(** * Descriptive statistics accumulator (Descriptive.h)

    A shallow embedding of the class template [Descriptive<T>] and of the
    stream insertion operator declared next to it, followed by the
    properties of the accumulator.

    Conventions of the embedding.
    - The template parameter [T] is a type with the operations the template
      body uses ([T(0)], [+], [<], [std::numeric_limits<T>::min()] and the
      conversion to [double]); they form the class [Numeric].  Two instances
      are given: [int] (32-bit two's complement, carried by [Z] with the
      wrap-around written out) and [double] used as [T].
    - The C++ type [double] is idealised: a finite double is the real number
      it denotes and arithmetic on finite doubles is exact.  The special
      values that the code produces on purpose (not-a-number, and the
      infinities of a division by zero) are kept as constructors.
    - [std::partial_sort] is library code.  The operations take it as a
      parameter [partial_sort m l] (the range [l] with the middle iterator
      [m] positions after its beginning); the properties rely only on what
      the C++ standard promises ([partial_sort_contract]).  An executable
      model of the heap selection used by the common implementations is
      given as [heap_partial_sort] and shown to meet the contract.
    - [const] member functions that reach the [mutable] members return the
      accumulator next to their result.  A history of the accumulator is a
      program: a sequence of [add] and queries run from the constructor.
    - Reading a vector outside its bounds has no defined behaviour in C++;
      the embedding returns [None] there. *)

From Stdlib Require Import String Ascii.
From Stdlib Require Import List ZArith Reals Lra Lia Bool Arith.
From Stdlib Require Import Permutation Sorted.
Import ListNotations.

^^^^^^^^^^^^^^^^

PROBLEM TO WORK ON
Extract exactly the leading lines of the data, stopping at and including the line with "program: a sequence".

SOLUTION TO THE EXERCISE
(** * Descriptive statistics accumulator (Descriptive.h)

    A shallow embedding of the class template [Descriptive<T>] and of the
    stream insertion operator declared next to it, followed by the
    properties of the accumulator.

    Conventions of the embedding.
    - The template parameter [T] is a type with the operations the template
      body uses ([T(0)], [+], [<], [std::numeric_limits<T>::min()] and the
      conversion to [double]); they form the class [Numeric].  Two instances
      are given: [int] (32-bit two's complement, carried by [Z] with the
      wrap-around written out) and [double] used as [T].
    - The C++ type [double] is idealised: a finite double is the real number
      it denotes and arithmetic on finite doubles is exact.  The special
      values that the code produces on purpose (not-a-number, and the
      infinities of a division by zero) are kept as constructors.
    - [std::partial_sort] is library code.  The operations take it as a
      parameter [partial_sort m l] (the range [l] with the middle iterator
      [m] positions after its beginning); the properties rely only on what
      the C++ standard promises ([partial_sort_contract]).  An executable
      model of the heap selection used by the common implementations is
      given as [heap_partial_sort] and shown to meet the contract.
    - [const] member functions that reach the [mutable] members return the
      accumulator next to their result.  A history of the accumulator is a
      program: a sequence of [add] and queries run from the constructor.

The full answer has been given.